Despite these positives, the study warns insurgent attacks have not decreased and, "the dramatic increase in the number of night raids, and evidence that night raids or other operations may be more broadly targeting civilians to gather information and intelligence appear to have overwhelmed Afghan tolerance of the practice. Afghan attitudes towards night raids are as hostile as ever, even more so."

IPS has previously documented "well over" 1,500 civilian deaths based on analysis of official U.S. and NATO night raid statistics over a ten-month period in 2010-2011.

"I think they will continue with night raids as long as they see it as successful and think it reduces civilian casualties," Susanne Schmeidl, co-founder of The Liaison Office tells IPS.

"ISAF/NATO forces are moving towards a model of conducting all night raids with ANSF in the lead, and claim to be nearly there," adds Peyton Cooke, The Liaison Office's justice programme officer.

"US Special Operations Forces (operating with a degree of independence although technically under ISAF/NATO control) may or may not be moving towards this model as well," he says. "I am not aware of their offering any public commentary on the matter, but part of their mission is to work closely with, and mentor, Afghan forces.
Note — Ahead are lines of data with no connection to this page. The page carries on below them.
Lemma head_part :
  ∃ d, header_diff h k (Z.to_nat (h_partial_len h)) 0 = Ok d ∧
  match d with
  | Some (i, q) => 0 <= i < h_partial_len h ∧ is_byte q ∧
      (∃ b, get_partial k (h_depth h + i) = Ok b ∧ q ≠ b) ∧
      (take (Z.to_nat (h_depth h - 1) + Z.to_nat i) k ++ [q]) `prefix_of` ρ
  | None => ρ `prefix_of` k ∧
      ∃ b, get_partial k (h_depth h + h_partial_len h) = Ok b ∧ is_byte b ∧ (ρ ++ [b]) `prefix_of` k
  end.
Proof using Hk Hh Hway.
  pose proof Hh as (Hok & _ & Hd & Hpl & Hle & Hlen & Hpart). pose proof Hok as (_ & _ & Hpl0 & _). unfold uint in Hpl0.
  destruct head_length as (Hlr & Hl8 & Ht). pose proof Hk as [Hkl _]. change klen with 8%nat in Hkl.
  destruct (header_diff_spec h k (Z.to_nat (h_partial_len h)) 0) as (d & E & Hr); [done|done|done|lia|unfold keyLen in *; lia|lia|].
  exists d. split; [done|]. change (Z.to_nat 0) with 0%nat in Hr. unfold keyLen in Hle. destruct d as [[i q]|].
  - destruct Hr as (Hi & Hq & Hne & Hj). split; [lia|].
    destruct (get_partial_total k (h_depth h + i)) as (b & Eb & Hb); [done|unfold keyLen; lia|].
    pose proof Eb as Ei. apply get_partial_index in Ei; [|lia].
    replace (Z.to_nat (h_depth h + i - 1)) with (Z.to_nat (h_depth h - 1) + Z.to_nat i)%nat in Ei by lia.
    split; [|split; [exists b; split; [done|congruence]|]].
    + destruct Hok as (_ & _ & _ & _ & Hf). by eapply Forall_lookup_1.
    + rewrite head_agree by (intros; apply Hj; lia) || lia. rewrite head_bytes in Hq by lia.
      rewrite <- (take_S_r _ _ _ Hq). apply spath_prefix_take.
  - assert (Hpre : ρ `prefix_of` k).
    { pose proof (head_agree (Z.to_nat (h_partial_len h)) ltac:(lia) ltac:(intros; apply Hr; lia)) as Ha.
      rewrite <- Hlr in Ha. rewrite (take_ge ρ) in Ha by lia. exists (drop (length ρ) k). rewrite <- Ha at 1. by rewrite take_drop. }
    split; [done|]. destruct (get_partial_total k (h_depth h + h_partial_len h)) as (b & Eb & Hb); [done|unfold keyLen; lia|].
    exists b. split; [done|]. split; [done|]. apply get_partial_index in Eb; [|lia].
    replace (Z.to_nat (h_depth h + h_partial_len h - 1)) with (length ρ) in Eb by lia.
    destruct Hpre as [r Hr']. assert (take (length ρ) k = ρ) as Htk by (rewrite Hr'; apply take_app_length).
    rewrite <- Htk at 1. rewrite <- (take_S_r _ _ _ Eb). apply spath_prefix_take.
Qed.
Lemma round_post_after P ent ob live d M k v is_load room n m w c r w' :
  cache_after (cached P ent ob) m (w_cache w) c →
  round_post tree_id P ent ob live d M k v is_load room n (set_cache c w) r w' →
  round_post tree_id P ent ob live d M k v is_load (m + room) n w r w'.
Proof.
  intros (_ & Hroom & _) Hpost. destruct r as [s|[]].
  - destruct Hpost as (sl & H1' & H2' & H3' & H4' & H5' & H6' & H7' & H8'). exists sl. cbn in H6', H7', H8'.
    split_and!; try done. lia.
  - destruct Hpost as (P' & ent' & ob' & live' & d' & Hi & Hg & Hl & Hb & Hr). cbn in Hl, Hb, Hr.
    exists P', ent', ob', live', d'. split; [done|]. split; [done|]. split; [done|]. split; [done|lia].
Qed.

(** The page that was read goes into the cache. *)
Lemma run_page_cached w P ent ob live d M k a s h c (ho : option handle) (tc : bool) p :
  tree_inv tree_id w P ent ob live d M → ob a = Some (MNode s h) → take (Z.to_nat (h_depth h - 1)) (P a) `prefix_of` k → key_ok k →
  from_lookup ho w → (0 < cache_room (w_cache w))%nat → p = page_at (w_mem w) a c →
  (cnt h ≤ c ≤ 256)%nat → pg_hdr p = h →
  (∀ i ei, (i < c)%nat → ent (Slot a i) = Some ei → pg_records p !! i = Some ei) →
  ∃ c1 c2, run (if negb tc then invalidate_if ho else mret tt) w = Ok (tt, set_cache c1 w) ∧
    run (on_cache (add_to_cache k p (GADD a page_head))) (set_cache c1 w) = Ok (tt, set_cache c2 w) ∧
    cache_after (cached P ent ob) 1 (w_cache w) c2.
Proof.
  intros Hi Ha Hk Hkey Hf Hroom Ep Hc Hh Hrec. pose proof (ti_shape _ _ _ _ _ _ _ _ Hi) as Hs.
  assert (∃ c1, run (if negb tc then invalidate_if ho else mret tt) w = Ok (tt, set_cache c1 w) ∧ cache_after (cached P ent ob) 0 (w_cache w) c1)
    as (c1 & Hr1 & Hafter1).
  { destruct tc; cbn [negb]; [|by apply run_invalidate; [apply Hi|]]. exists (w_cache w). split; [by destruct w|].
    apply cache_after_refl, Hi. }
  pose proof Hafter1 as (Hc1 & Hroom1 & _).
  destruct (run_add_page (cached P ent ob) k p (GADD a page_head) (set_cache c1 w)) as (c2 & Hr2 & Hafter2); [done|cbn; lia|..].
  - eapply cacheable_head; [by eapply (sh_node _ _ _ Hs)|done|done| |].
    + rewrite Ep. cbn. rewrite length_fmap, length_seq. lia.
    + rewrite Ep. apply page_at_ok.
  - eapply cached_current; [done|done|done|done|]. intros i e He Hic _.
    destruct (proj2 (sh_slots _ _ _ Hs a i)) as [ei Hei]; [split; [eauto|lia]|]. rewrite (Hrec i ei) in He by (done || lia). congruence.
  - exists c1, c2. split; [done|]. split; [done|]. exact (cache_after_trans _ 0 1 _ _ _ Hafter1 Hafter2).
Qed.

(** A key that leaves the path of a node is not in the tree. *)
Lemma off_path_absent w P ent ob live d M k sl e h :
  tree_inv tree_id w P ent ob live d M → ent sl = Some e → e ≠ entry_Null → ob (e_addr e) = Some (MNode sl h) →
  spath P sl e `prefix_of` k → ¬ P (e_addr e) `prefix_of` k → key_ok k → M !! k = None.
Proof.
  intros Hi He Hne Ho Hway Hoff Hk. pose proof (ti_shape _ _ _ _ _ _ _ _ Hi) as Hs. destruct (M !! k) as [v0|] eqn:E; [exfalso|done].
  apply (ti_map _ _ _ _ _ _ _ _ Hi k v0) in E as (a0 & s0 & Ha0).
  pose proof (sh_leads _ _ _ Hs sl e k He Hne Hway ltac:(left; eauto)) as Hl. unfold leads in Hl. rewrite Ho in Hl.
  destruct Hl as [Hl|[Hl _]]; [|done]. by apply (key_not_path k _ h Hk (sh_node _ _ _ Hs _ _ _ Ho)).
Qed.

Lemma vacant_absent w P ent ob live d M k v sl e h b : vacant w P ent ob live d M k v sl e h b → M !! k = None.
Proof.
  intros Hva. pose proof (va_inv _ _ _ _ _ _ _ _ _ _ _ _ _ Hva) as Hi. destruct (M !! k) as [v0|] eqn:E; [exfalso|done].
  apply (ti_map _ _ _ _ _ _ _ _ Hi k v0) in E as (a0 & s0 & Ha0).
  eapply (shape_absent P ent ob (ti_shape _ _ _ _ _ _ _ _ Hi)); [apply Hva..|exact Ha0].
Qed.

(** The round goes on in a slot of the node. *)
Lemma next_at_slot P ent ob w k sl h a i ei depth n :
  shape P ent ob → ob a = Some (MNode sl h) → ent (Slot a i) = Some ei → ei ≠ entry_Null →
  (P a ++ [e_partial ei]) `prefix_of` k → depth = Z.of_nat (length (P a)) + 2 → (8 - length (P a) < n)%nat →
  at_slot tree_id P ent ob k (Slot a i) (slot_ptr tree_id (Slot a i)) ei depth None w ∧ (rounds P (Slot a i) ei None < n)%nat.
Proof.
  intros Hs Ha Hei Hne Hway Hd Hn.
  assert (length (spath P (Slot a i) ei) = S (length (P a))) as Hl by (cbn; rewrite length_app; cbn; lia). split.
  - split; [done|]. split; [done|]. split; [lia|]. split; [done|]. split; [by eapply known_current|done].
  - unfold rounds. rewrite Hl. cbn [from_cache]. lia.
Qed.

Lemma next_slot w P ent ob live d M k v is_load room n sl h a i ei np depth :
  tree_inv tree_id w P ent ob live d M → ob a = Some (MNode sl h) → ent (Slot a i) = Some ei → ei ≠ entry_Null →
  (P a ++ [e_partial ei]) `prefix_of` k → depth = Z.of_nat (length (P a)) + 2 → (8 - length (P a) < n)%nat →
  round_post tree_id P ent ob live d M k v is_load room n w
    (Again (Ins (slot_ptr tree_id (Slot a i)) ei np depth None gaddr_Null v)) w.
Proof.
  intros Hi Ha Hei Hne Hway Hd Hn. exists (Slot a i). cbn [i_p_ptr i_p i_depth i_from i_leaf i_v].
  destruct (next_at_slot P ent ob w k sl h a i ei depth n) as [Hat Hlt]; [apply Hi|done..|]. split_and!; try done. lia.
Qed.

(** The page is read, and its header agrees with the key. *)
Lemma node_slots w P ent ob live d M k v is_load fuel sl e h s page depth b n :
  tree_inv tree_id w P ent ob live d M → ent sl = Some e → e ≠ entry_Null → ob (e_addr e) = Some (MNode sl h) →
  (P (e_addr e) ++ [b]) `prefix_of` k → is_byte b → depth = Z.of_nat (length (P (e_addr e))) + 1 →
  locked k v (w_locks w (lock_index CityHash64 k)) → key_ok k → uint 64 v → 3 <= heap_blocks (w_alloc w) d →
  i_p_ptr s = slot_ptr tree_id sl → i_leaf s = gaddr_Null → i_v s = v → from_lookup (i_from s) w →
  (cnt h ≤ length (pg_records page))%nat → Forall entry_ok (pg_records page) →
  (∀ i ei, (i < length (pg_records page))%nat → ent (Slot (e_addr e) i) = Some ei → pg_records page !! i = Some ei) →
  (8 - length (P (e_addr e)) < n)%nat →
  ∃ r w', run (m ← pure (find_slot (pg_records page) (cnt h) 0 b);
       match m with
       | Some (i, old_e) =>
         mret (Again (Ins (GADD (e_addr e) (page_head + i * 8)) old_e (GADD (e_addr e) page_head) (depth + 1) None (i_leaf s) (i_v s)))
       | None =>
         '(r, leaf_addr, v) ← empty_slots CityHash64 k s e (GADD (e_addr e) page_head) depth b (pg_records page) (cnt h) 0 (i_leaf s) (i_v s)
           : proc world (option (step_result insert_state unit) * GlobalAddress * Z);
         match r with
         | Some r => mret r
         | None => insert_switch CityHash64 (S fuel) k s e (GADD (e_addr e) page_head) depth b h leaf_addr v
         end
       end) w = Ok (r, w') ∧
    round_post tree_id P ent ob live d M k v is_load 0 n w r w'.
Proof using Htid.
  intros Hi He Hne Hx Hway Hb Hd Hlock Hk Hv Hblk Hp Hsl Hsv Hf Hlen Hrok Hrec Hn. rewrite Hsl, Hsv.
  pose proof (ti_shape _ _ _ _ _ _ _ _ Hi) as Hs. destruct (sh_node _ _ _ Hs _ _ _ Hx) as (Hhok & Ht & _).
  pose proof (node_num_range (h_node_type h) ltac:(lia)) as Hnum. assert (cnt h ≤ 256)%nat as Hc256 by (unfold cnt; lia).
  assert (Hent : ∀ i, (i < 256)%nat → ∃ ei, ent (Slot (e_addr e) i) = Some ei).
  { intros i Hi256. destruct (proj2 (sh_slots _ _ _ Hs (e_addr e) i)) as [ei Hei]; [split; [eauto|done]|eauto]. }
  destruct (find_slot_spec (pg_records page) (cnt h) 0 b Hrok) as (r & Hfind & Hr); [lia|lia|].
  destruct r as [[j ej]|].
  - destruct Hr as (Hj & Hjr & Hnej & Hbj). destruct (Hent (Z.to_nat j) ltac:(lia)) as [ej' Hej].
    pose proof (Hrec (Z.to_nat j) ej' ltac:(lia) Hej) as Hej'. assert (ej' = ej) as -> by congruence.
    eexists _, w. split; [rewrite (run_bind_pure _ _ _ _ Hfind), run_ret; done|].
    replace (GADD (e_addr e) (page_head + j * 8)) with (slot_ptr tree_id (Slot (e_addr e) (Z.to_nat j))) by (cbn; by rewrite Z2Nat.id by lia).
    eapply next_slot; [done|done|done|done|by rewrite Hbj|lia|done].
  - assert (Hva : vacant w P ent ob live d M k v sl e h b).
    { split; try done. intros j ej Hej Hnej. destruct (decide (j < cnt h)%nat) as [Hj|Hj].
      - apply (Hr j ej); [lia| |done]. apply Hrec; [lia|done].
      - destruct Hnej. apply (sh_null _ _ _ Hs (e_addr e) sl h j ej); [done|done|lia]. }
    destruct (vacant_fill w P ent ob live d M k v sl e h b Hva k s e (GADD (e_addr e) page_head) depth (pg_records page) (cnt h) gaddr_Null)
      as [(w' & l & Hrun & Hset)|[Hfull Hrun]]; [done..| |done|intros; apply Hrec; [lia|done]| |].
    + done.
    + exists (Done tt), w'. split; [rewrite (run_bind_pure _ _ _ _ Hfind), run_bind, Hrun; done|]. unfold round_post.
      by rewrite inserted_absent by (by eapply vacant_absent).
    + destruct (vacant_grow w P ent ob live d M k v sl e h b Hva fuel s depth (i_from s) Hfull Hp eq_refl Hf) as (w' & Hgrow & Hset).
      exists (Done tt), w'. split; [rewrite (run_bind_pure _ _ _ _ Hfind), run_bind, Hrun; exact Hgrow|]. unfold round_post.
      by rewrite inserted_absent by (by eapply vacant_absent).
Qed.

(** 3. A node, after [read_node]. *)
Lemma insert_node_here fuel w P ent ob live d M k v is_load sl e e0 h np ho tc p c n :
  tree_inv tree_id w P ent ob live d M → ent sl = Some e → e ≠ entry_Null → ob (e_addr e) = Some (MNode sl h) →
  spath P sl e `prefix_of` k → from_lookup ho w →
  run (read_node e0 (slot_ptr tree_id sl) (h_depth h) (from_cache ho)) w = Ok ((e, tc, p, true), w) →
  p = page_at (w_mem w) (e_addr e) c → (cnt h ≤ c ≤ 256)%nat → pg_hdr p = h →
  (∀ i ei, (i < c)%nat → ent (Slot (e_addr e) i) = Some ei → pg_records p !! i = Some ei) →
  locked k v (w_locks w (lock_index CityHash64 k)) → key_ok k → uint 64 v →
  (3 ≤ cache_room (w_cache w))%nat → 3 <= heap_blocks (w_alloc w) d → (8 - length (spath P sl e) < n)%nat →
  ∃ r w', run (insert_node CityHash64 (S fuel) k (Ins (slot_ptr tree_id sl) e0 np (h_depth h) ho gaddr_Null v)) w = Ok (r, w') ∧
    round_post tree_id P ent ob live d M k v is_load 3 n w r w'.
Proof using Htid.
  intros Hi He Hne Hx Hway Hf Hread Ep Hc Hph Hrec Hlock Hk Hv Hroom Hblk Hn.
  pose proof (ti_shape _ _ _ _ _ _ _ _ Hi) as Hs. pose proof (sh_node _ _ _ Hs _ _ _ Hx) as Hh.
  destruct (shape_node_path _ _ _ Hs _ _ _ _ He Hne Hx) as (_ & Hpre & Hlen).
  pose proof (sh_child _ _ _ Hs sl e He Hne) as Hch. rewrite Hx in Hch. destruct Hch as (_ & Ee & Hsp).
  pose proof Hh as (Hhok & Ht & Hd1 & Hpl & Hle & HlP & _). pose proof Hhok as (_ & _ & Hpl0 & _). unfold uint in Hpl0.
  assert (Hety : e_node_type e = h_node_type h) by (rewrite Ee; apply entry_node_type; unfold uint; lia).
  assert (Hwayd : take (Z.to_nat (h_depth h - 1)) (P (e_addr e)) `prefix_of` k) by by rewrite <- Hsp.
  destruct (run_page_cached w P ent ob live d M k (e_addr e) sl h c ho tc p Hi Hx Hwayd Hk Hf) as (c1 & c2 & Hr1 & Hr2 & Hafter); [lia|done..|].
  pose proof (tree_inv_cache _ _ _ _ _ _ _ _ _ Hi Hafter) as Hi2. set (w2 := set_cache c2 w) in *.
  assert (Hf2 : from_lookup ho w2) by by eapply from_lookup_after.
  destruct (head_part k (P (e_addr e)) h Hk Hh Hwayd) as (df & Ediff & Hdf).
  unfold insert_node. cbn [i_p i_p_ptr i_depth i_from i_leaf i_v]. rewrite run_bind, Hread. cbn [negb]. rewrite Hph, Hety.
  rewrite run_bind, Hr1, run_bind, Z.eqb_refl, Hr2, (run_bind_pure _ _ _ _ Ediff).
  destruct df as [[i q]|].
  - destruct Hdf as (Hir & Hq & Hb & Hpq).
    destruct (insert_split_run CityHash64 tree_id Htid w2 P ent ob live d M k v sl e e0 h i q ho np) as (w' & Hr & Hset); try done.
    { destruct Hafter as (_ & Hroom2 & _). cbn. lia. }
    exists (Done tt), w'. split; [exact Hr|]. apply (round_post_after P ent ob live d M k v is_load 2 n 1 w c2); [done|]. unfold round_post.
    rewrite inserted_absent; [done|]. eapply off_path_absent; [exact Hi|exact He|done|done|done| |done].
    by eapply head_off.
  - destruct Hdf as (_ & b & Eb & Hbb & Hpb). rewrite (run_bind_pure _ _ _ _ Eb).
    change (Z.to_nat (node_type_to_num (h_node_type h))) with (cnt h).
    assert (Hlr : length (pg_records p) = c) by (rewrite Ep; cbn; by rewrite length_fmap, length_seq).
    destruct (node_slots w2 P ent ob live d M k v is_load fuel sl e h (Ins (slot_ptr tree_id sl) e0 np (h_depth h) ho gaddr_Null v) p
                (h_depth h + h_partial_len h) b n) as (r & w' & Hr & Hpost); try done; rewrite ?Hlr; try done.
    { lia. } { lia. } { rewrite Ep. apply page_at_ok. } { apply prefix_length in Hpre. lia. }
    exists r, w'. split; [exact Hr|]. eapply round_post_mono; [|eapply (round_post_after _ _ _ _ _ _ _ _ _ 0 n 1); [exact Hafter|exact Hpost]]. lia.
Qed.
(* ===== verification/TreeOps.v ===== *)
(** * The operations on the tree

    [insert] and [search] as a whole on a tree of the invariant: each ends
    within [max_rounds] rounds of its loop, whatever the index cache knows. *)

From Stdlib Require Import ZArith Lia Bool.
From stdpp Require Import base tactics decidable option numbers functions list gmap.
From S2P Require Import Prelude.
From S2P Require Import Common.
From S2P Require Import Keys.
From S2P Require Import Address.
From S2P Require Import Nodes.
From S2P Require Import Allocators.
From S2P Require Import Memory.
From S2P Require Import Process.
From S2P Require Import LockTable.
From S2P Require Import IndexCache.
From S2P Require Import Tree.
From S2P Require Import TreeSearch.
From S2P Require Import TreeShape.
From S2P Require Import TreeHeap.
From S2P Require Import TreeState.
From S2P Require Import TreeWrite.
From S2P Require Import TreeInsert.
From S2P Require Import TreeRounds.

Section loops.
Context `{Checksum} `{IndexCacheLaws} {others : Others} (CityHash64 : list byte → Z) (tree_id : Z) (Htid : tree_id_ok tree_id).
Lemma search_entries_cold fuel w P ent ob live d M from to to1 :
  tree_inv tree_id w P ent ob live d M → cold (w_cache w) → key_ok from → key_ok to1 →
  1 <= entry_depth from to → (∀ x, in_range from to x → ¬ beyond Gt to1 x) →
  take (Z.to_nat (entry_depth from to - 1)) to1 = take (Z.to_nat (entry_depth from to - 1)) from →
  (∀ x, in_range from to x → take (Z.to_nat (entry_depth from to - 1)) x = take (Z.to_nat (entry_depth from to - 1)) from) →
  (0 < cache_room (w_cache w))%nat → (10 ≤ fuel)%nat →
  ∃ l c, run (search_entries tree_id fuel from to1 (entry_depth from to)) w = Ok (l, set_cache c w) ∧
    entries_post tree_id from to to1 (entry_depth from to) P ent ob M w l c.
Proof using Htid.
  intros Hi Hcold Hf Ht1 HL Hright Hfrom1 Hcommon Hroom Hfuel. pose proof (ti_shape _ _ _ _ _ _ _ _ Hi) as Hs.
  pose proof (ti_mem _ _ _ _ _ _ _ _ Hi) as Hm. destruct (sh_root _ _ _ Hs) as [er Her].
  pose proof (sh_entry _ _ _ Hs _ _ Her) as Hok. destruct (slot_region _ _ _ _ _ _ _ _ Hm Her) as (Hreg & _ & Hld).
  assert (Hstart : run (start tree_id from) w = Ok ((None, slot_ptr tree_id SRoot, er, gaddr_Null, 1), w)).
  { unfold start. rewrite run_bind, (run_on_cache _ _ _ _ (Hcold from Hf)). unfold get_root_ptr. rewrite run_bind, run_read_entry.
    cbn [w_mem set_cache]. change (get_root_ptr_ptr tree_id) with (slot_ptr tree_id SRoot). rewrite Hreg, Hld, entry_of_val_val, run_ret by done.
    by destruct w. }
  unfold search_entries. rewrite run_bind, Hstart. destruct (decide (er = entry_Null)) as [->|Hne].
  - exists [], (w_cache w). destruct fuel as [|fuel]; [lia|]. rewrite (run_loop _ _ _ w (Done []) w) by done. split; [by destruct w|].
    eapply entries_none; [exact Hi|]. intros x v Hx _ _. by rewrite (root_null_empty tree_id _ _ _ _ _ _ _ Hi Her) in Hx.
  - destruct (entries_loop_run tree_id Htid from to to1 (entry_depth from to) Hright P ent ob live d M Hf Ht1 Hfrom1 Hcommon
                9 fuel w (Se (slot_ptr tree_id SRoot) er 1 None)) as (l & c & Hr & Hpost); [done| |done|lia|by exists l, c].
    exists SRoot, er. do 3 (split; [done|]). split; [apply prefix_nil|]. cbn. lia.
Qed.

(** With a cold cache, the query returns what it was given and every deep key
    of the range. *)
Lemma range_query_run fuel steps w P ent ob live d M from to ret :
  tree_inv tree_id w P ent ob live d M → cold (w_cache w) → key_ok from → key_ok to →
  key2int to - key2int from < Z.of_nat steps → (10 ≤ fuel)%nat → (9 * size M < cache_room (w_cache w))%nat →
  ∃ ret' c, run (range_query tree_id fuel steps from to ret) w = Ok (ret', set_cache c w) ∧
    tree_inv tree_id (set_cache c w) P ent ob live d M ∧ (∀ h, handle_ok h (w_cache w) → handle_ok h c) ∧
    collects from to (entry_depth from to) P ent ob M ret ret' ∧
    ∀ x v, M !! x = Some v → in_range from to x → deep (entry_depth from to) P ent ob x → ret' !! x = Some v.
Proof using Htid.
  intros Hi Hcold Hf Ht Hdist Hfuel Hroom. unfold range_query. unfold key_leb. destruct (key_ltb from to) eqn:Hlt; cbn [negb].
  2: { exists ret, (w_cache w). split; [by destruct w|]. split; [by destruct w|]. split; [done|]. split; [apply collects_refl|].
       intros x v _ [Hx [Hfx Hxt]%andb_true_iff]. unfold key_leb in Hfx. apply negb_true_iff in Hfx.
       rewrite !key_ltb_int in * by done. apply Z.ltb_ge in Hlt, Hfx. apply Z.ltb_lt in Hxt. lia. }
  destruct (range_ends from to Hf Ht Hlt) as (to1 & Esub & Elcp & Ht1 & HL & Hright & Hfrom1 & Hcommon).
  set (L := entry_depth from to) in *.
  assert (0 < steps)%nat as Hsteps by (rewrite key_ltb_int in Hlt by done; apply Z.ltb_lt in Hlt; lia).
  rewrite run_bind, (run_on_cache _ _ _ _ (search_range_cold steps from to (w_cache w) Hcold Hf Ht Hsteps Hdist)).
  assert (set_cache (w_cache w) w = w) as -> by by destruct w.
  rewrite (run_bind_pure _ _ _ _ Esub), run_bind, (run_bind_pure _ _ _ _ Elcp).
  destruct (search_entries_cold fuel w P ent ob live d M from to to1) as (l & c & Hr & qs & Hafter & Hl & Hanti & Hcov); [done..|lia|done|done|done|lia|lia|].
  fold L in Hr. rewrite Hr. pose proof (tree_inv_cache tree_id _ _ _ _ _ _ _ _ _ Hi Hafter) as Hi1. destruct Hafter as (_ & Hroom1 & Hh1).
  destruct (range_loop_run tree_id Htid from to to1 L Hright P ent ob live d M 9 fuel (set_cache c w) qs l [] ret) as (ret' & c' & Hr' & Hi' & Hh' & Hc' & Hd');
    [lia|lia| |].
  { split; [done|by apply surv_current|done| |cbn; lia]. split; [constructor|]. by intros t ?%elem_of_nil. }
  exists ret', c'. split; [exact Hr'|]. split; [exact Hi'|]. split; [by auto|]. split; [exact Hc'|].
  intros x v Hx Hin Hdeep. destruct (Hcov x v Hx Hin Hdeep) as [He|Hcx]; [by rewrite lookup_empty in He|].
  destruct (Hd' x v Hx Hin Hcx) as [?|(q & ?%elem_of_nil & _)]; done.
Qed.
End query.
As such, Karzai's condition may turn out to be minimal - although, without fuller public information on U.S. SOF, that is unknowable."

In a reaction to the Loya Jirga, on Nov. 20 an estimated 1,000 Nangarhar University students angrily took to Jalalabad's streets demanding a stop to permanent U.S. military bases, night raids and foreign-run prisons.

Across town Rafiuddin, 36, still tries not to cry when he recounts the details surrounding the night raid at his home in Koshkaky, in the province's Surkh Rod district, in May last year.

Just past midnight, coalition forces launched a surprise attack on the walls and roof of Rafiuddin's house. His startled watchman raised his gun and was shot first. Then his brother Hafizuddin was instantly killed by a bullet to the head.

Finally, Habibuddin, his 17-year old son, ran to rescue his uncle and was hit by a rocket-propelled grenade. He died a slow death in the garden where the family was held throughout the night. A farmer and four sons living on the property heard the chaos and rushed to help. They too were all shot. Ten civilians were killed that night.

Bound and questioned until the next morning, Rafiuddin found out the coalition forces were looking for Taliban fighters, and suspected one of the farmer's sons. Rafiuddin, a driver for an opposition parliamentary member, says three generations of the same farming family have lived on the land, and he was unaware of any Taliban involvement.

"I told the interpreter they had just killed all the people close to me. I said, 'Please tell them exactly what I am saying'." The interpreter replied, "False intelligence was given about your own house.... I feel sorry for you."